» Problem details:
Go to the line holding "else rec +:+" in the entries below and write out exactly every line down to and including the line holding "(** The [qualify]".

Saved entries
(* ===== verification/Models.v ===== *)
(** * The shared domain types and helpers of [src/models.rs]

    Field names carry a prefix per struct; 64-bit and 32-bit integers are [Z].
    The DHCP types come first, then the DNS ones, then the helpers. *)

From S2P Require Import Prelude Strs Net External.

(** ** DHCP *)

Inductive IpFamily : Type := FamV4 | FamV6.
#[export] Instance IpFamily_eq_dec : EqDecision IpFamily.
Proof. solve_decision. Defined.

Inductive LeaseState : Type := Offered | Active | Declined | Released | Expired.
#[export] Instance LeaseState_eq_dec : EqDecision LeaseState.
Proof. solve_decision. Defined.

Inductive DhcpOptionKind : Type := KIp | KIpList | KU8 | KU16 | KU32 | KBool | KText | KHex.
#[export] Instance DhcpOptionKind_eq_dec : EqDecision DhcpOptionKind.
Proof. solve_decision. Defined.

Record DhcpOption : Type := mkDhcpOption {
  do_code : Z; do_name : option string; do_value : string; do_kind : DhcpOptionKind }.

Record DhcpScope : Type := mkDhcpScope {
  sc_id : Z; sc_name : string; sc_enabled : bool; sc_family : IpFamily;
  sc_subnet : string; sc_range_start : string; sc_range_end : string;
  sc_lease_secs : Z; sc_dns_register : bool; sc_dns_zone : option string;
  sc_server_id : option string; sc_interface : option string;
  sc_options : list DhcpOption; sc_created_at : string }.

Record DhcpReservation : Type := mkDhcpReservation {
  rs_id : Z; rs_scope_id : Z; rs_identifier : string; rs_ip : string;
  rs_hostname : option string; rs_options : list DhcpOption; rs_created_at : string }.

Record DhcpLease : Type := mkDhcpLease {
  ls_id : Z; ls_scope_id : Z; ls_family : IpFamily; ls_ip : string; ls_identifier : string;
  ls_hostname : option string; ls_starts_at : string; ls_expires_at : string;
  ls_state : LeaseState; ls_created_at : string }.

(** ** Views, zones, records *)

Record View : Type := mkView {
  vw_id : Z; vw_name : string; vw_networks : list string;
  vw_countries : list string; vw_continents : list string; vw_asns : list Z;
  vw_priority : Z; vw_is_default : bool; vw_created_at : string }.

Record Soa : Type := mkSoa {
  so_primary_ns : string; so_admin_email : string;
  so_refresh : Z; so_retry : Z; so_expire : Z; so_minimum : Z }.

(** [Soa::default_for]. *)
Definition Soa_default_for (zone : string) : Soa :=
  mkSoa ("ns1." +:+ zone +:+ ".") ("hostmaster." +:+ zone +:+ ".") 3600 600 604800 60.

Record Zone : Type := mkZone {
  zn_id : Z; zn_name : string; zn_enabled : bool; zn_soa : Soa; zn_default_ttl : Z;
  zn_serial : Z; zn_record_count : Z; zn_is_secondary : bool;
  zn_primary_addr : option string; zn_last_check : option string;
  zn_last_error : option string; zn_dnssec : bool;
  zn_created_at : string; zn_updated_at : string }.

Record DnsRecord : Type := mkDnsRecord {
  dr_id : Z; dr_zone_id : Z; dr_view_id : option Z; dr_name : string; dr_fqdn : string;
  dr_rtype : string; dr_ttl : option Z; dr_data : string; dr_enabled : bool;
  dr_created_at : string; dr_updated_at : string }.

(** ** Settings enums *)

Inductive ForwardProtocol : Type := Udp | Tcp | Tls | Https.
Record Forwarder : Type := mkForwarder {
  fw_addr : string; fw_protocol : ForwardProtocol; fw_port : Z; fw_tls_name : option string }.

Inductive ResolutionMode : Type := Forward | Recursive | ResOff.
Inductive LoadBalance : Type := LbOff | RoundRobin | Random.
Inductive BlockMode : Type := BlockNxDomain | ZeroIp | BlockRefused.
Inductive HomographMode : Type := HmOff | Mixed | AllIdn.
Inductive QueryLog : Type := QlOff | Anonymized | Full.
Inductive BlocklistFormat : Type := Hosts | Domains.
Inductive RuleAction : Type := Deny | Allow.
#[export] Instance LoadBalance_eq_dec : EqDecision LoadBalance.
Proof. solve_decision. Defined.
#[export] Instance QueryLog_eq_dec : EqDecision QueryLog.
Proof. solve_decision. Defined.
#[export] Instance HomographMode_eq_dec : EqDecision HomographMode.
Proof. solve_decision. Defined.

Record BlockRule : Type := mkBlockRule {
  br_id : Z; br_domain : string; br_action : RuleAction; br_comment : option string;
  br_created_at : string }.
Record Rewrite : Type := mkRewrite {
  rw_id : Z; rw_domain : string; rw_target : string; rw_enabled : bool;
  rw_comment : option string; rw_created_at : string }.
Record ConditionalForward : Type := mkConditionalForward {
  cf_id : Z; cf_domain : string; cf_forwarders : list Forwarder; cf_enabled : bool;
  cf_created_at : string }.

(** ** Settings and management rows *)

Record TsigKey : Type := mkTsigKey { tk_name : string; tk_algorithm : string; tk_secret : string }.

Record Settings : Type := mkSettings {
  st_forwarders : list Forwarder; st_resolution_mode : ResolutionMode; st_block_mode : BlockMode;
  st_blocking_enabled : bool; st_query_log : QueryLog; st_homograph_protection : HomographMode;
  st_cache_size : Z; st_cache_min_ttl : Z; st_cache_max_ttl : Z;
  st_dnssec_validate_upstream : bool; st_allow_axfr_from : list string;
  st_tsig_keys : list TsigKey; st_axfr_require_tsig : bool; st_load_balance : LoadBalance;
  st_blocked_asns : list Z; st_mdns_enabled : bool; st_mdns_zone : string; st_mdns_ttl : Z;
  st_mdns_publish_public : bool;
  st_dns_listen : list string; st_dot_listen : list string; st_doh_listen : list string;
  st_doq_listen : list string; st_doh3_listen : list string; st_doh_path : string;
  st_tcp_timeout_secs : Z;
  st_tls_hostname : string; st_tls_acme : bool; st_tls_acme_domains : list string;
  st_tls_acme_contact : string; st_tls_acme_staging : bool; st_tls_cert_path : string;
  st_tls_key_path : string; st_tls_auto_self_signed : option bool;
  st_geoip_db : string; st_asn_db : string;
  st_web_allow_networks : list string; st_blocklist_refresh_hours : Z }.

Definition Settings_default : Settings :=
  mkSettings [mkForwarder "1.1.1.1" Udp 53 None; mkForwarder "9.9.9.9" Udp 53 None]
    Forward BlockNxDomain true QlOff HmOff 1024 0 86400 false [] [] false LbOff [] false "" 120 false
    [] [] [] [] [] "" 0 "" false [] "" false "" "" None "" "" [] 0.

Record User : Type := mkUser {
  ur_id : Z; ur_username : string; ur_must_change_password : bool; ur_created_at : string }.
Record DynDnsToken : Type := mkDynDnsToken {
  dt_id : Z; dt_label : string; dt_username : string; dt_hostnames : list string;
  dt_view_id : option Z; dt_ttl : Z; dt_enabled : bool; dt_last_update_at : option string;
  dt_last_ip : option string; dt_created_at : string }.
Record SecondaryZone : Type := mkSecondaryZone {
  sz_zone_id : Z; sz_name : string; sz_primary_addr : string; sz_refresh_secs : Z;
  sz_serial : Z; sz_record_count : Z; sz_last_check : option string;
  sz_last_error : option string; sz_tsig_key : option string }.
Record Blocklist : Type := mkBlocklist {
  bl_id : Z; bl_name : string; bl_url : string; bl_format : BlocklistFormat; bl_enabled : bool;
  bl_entry_count : Z; bl_last_updated : option string; bl_last_error : option string;
  bl_created_at : string }.
Record AuditEntry : Type := mkAuditEntry {
  au_id : Z; au_at : string; au_username : string; au_action : string; au_status : Z; au_ip : string }.

(** ** Domain matching *)

(** [domain_covers]: the domain itself and every name under it; a leading [*.]
    of the pattern is ignored. *)
Definition domain_covers (pattern name : string) : bool :=
  let p := match strip_prefix "*." pattern with Some p => p | None => pattern end in
  bool_decide (name = p) || ends_with name ("." +:+ p).

Lemma domain_covers_spec pattern name :
  domain_covers pattern name = true <->
  let p := match strip_prefix "*." pattern with Some p => p | None => pattern end in
  name = p \/ exists front, name = front +:+ "." +:+ p.
Proof.
  unfold domain_covers. cbv zeta. rewrite orb_true_iff, bool_decide_eq_true, ends_with_spec. done.
Qed.

(** ** Record types *)

Definition SUPPORTED_RECORD_TYPES : list string :=
  ["A"; "AAAA"; "ANAME"; "CAA"; "CERT"; "CNAME"; "CSYNC"; "HINFO"; "HTTPS"; "MX"; "NAPTR"; "NS";
   "OPENPGPKEY"; "PTR"; "SMIMEA"; "SRV"; "SSHFP"; "SVCB"; "TLSA"; "TXT"].

Section Names.
Context `{!HickoryNames, !HickoryText}.

Inductive ModelError : Type :=
| UnsupportedRecordType (s : string)
| InvalidRecordType (s : string)
| EmptyZoneName
| InvalidZoneName
| InvalidRecordName
| InvalidData (t : RecordType)
| InvalidAdminEmail.

Definition parse_record_type (s : string) : result RecordType ModelError :=
  let up := to_ascii_uppercase (trim s) in
  if negb (bool_decide (up ∈ SUPPORTED_RECORD_TYPES)) then Err (UnsupportedRecordType s)
  else ok_or (RecordType_from_str up) (InvalidRecordType s).

Definition canonical_zone_name (name : string) : result string ModelError :=
  let trimmed := to_ascii_lowercase (trim_end_matches "."%char (trim name)) in
  if is_empty trimmed then Err EmptyZoneName
  else let? _n := ok_or (Name_from_utf8 (trimmed +:+ ".")) InvalidZoneName in
       Ok trimmed.

Definition record_fqdn_name (record_name zone : string) : result Name ModelError :=
  let rec := trim_end_matches "."%char (trim record_name) in
  let fqdn := if is_empty rec || bool_decide (rec = "@") then zone +:+ "."
              else rec +:+ "." +:+ zone +:+ "." in
  let? name := ok_or (Name_from_utf8 fqdn) InvalidRecordName in
  Ok (set_fqdn name).

Definition record_fqdn_string (record_name zone : string) : string :=
  let rec := trim_end_matches "."%char (trim record_name) in
  if is_empty rec || bool_decide (rec = "@") then to_ascii_lowercase zone
  else to_ascii_lowercase rec +:+ "." +:+ to_ascii_lowercase zone.

(** The [qualify] closure of [prequalify_data]. *)
Definition qualify (zone tok : string) : string :=
  let t := trim tok in
  if is_empty t || bool_decide (t = "@") then zone +:+ "."
  else if ends_with t "." then t
  else if contains_char "."%char t then t +:+ "."
  else t +:+ "." +:+ zone +:+ ".".

Definition prequalify_data (rtype : RecordType) (data zone : string) : string :=
  match rtype with
  | CNAME | NS | PTR => qualify zone data
  | MX =>
      match split_whitespace data with
      | [pref; exchange] => pref +:+ " " +:+ qualify zone exchange
      | _ => data
      end
  | SRV =>
      match split_whitespace data with
      | [prio; weight; port; target] =>
          prio +:+ " " +:+ weight +:+ " " +:+ port +:+ " " +:+ qualify zone target
      | _ => data
      end
  | _ => data
  end.

Definition parse_rdata (rtype : RecordType) (data zone : string) : result RData ModelError :=
  ok_or (RData_try_from_str rtype (prequalify_data rtype data zone)) (InvalidData rtype).

Definition soa_rname (admin : string) : result Name ModelError :=
  let s := trim admin in
  let dns := match split_once "@"%char s with
             | Some (local, domain) => replace_char "."%char "\." local +:+ "." +:+ domain
             | None => s
             end in
  let dns := if ends_with dns "." then dns else dns +:+ "." in
  let? name := ok_or (Name_from_utf8 dns) InvalidAdminEmail in
  Ok (set_fqdn name).
End Names.

(** The name [qualify] produces always ends with a dot: a stored name is absolute. *)
Lemma qualify_absolute zone tok : ends_with (qualify zone tok) "." = true.
Proof.
  unfold qualify. repeat case_goal; try done; apply ends_with_spec.
  - by exists zone.
  - by exists (trim tok).
  - exists (trim tok +:+ "." +:+ zone). by rewrite !append_assoc.
Qed.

» Worked solution:
              else rec +:+ "." +:+ zone +:+ "." in
  let? name := ok_or (Name_from_utf8 fqdn) InvalidRecordName in
  Ok (set_fqdn name).

Definition record_fqdn_string (record_name zone : string) : string :=
  let rec := trim_end_matches "."%char (trim record_name) in
  if is_empty rec || bool_decide (rec = "@") then to_ascii_lowercase zone
  else to_ascii_lowercase rec +:+ "." +:+ to_ascii_lowercase zone.

(** The [qualify] closure of [prequalify_data]. *)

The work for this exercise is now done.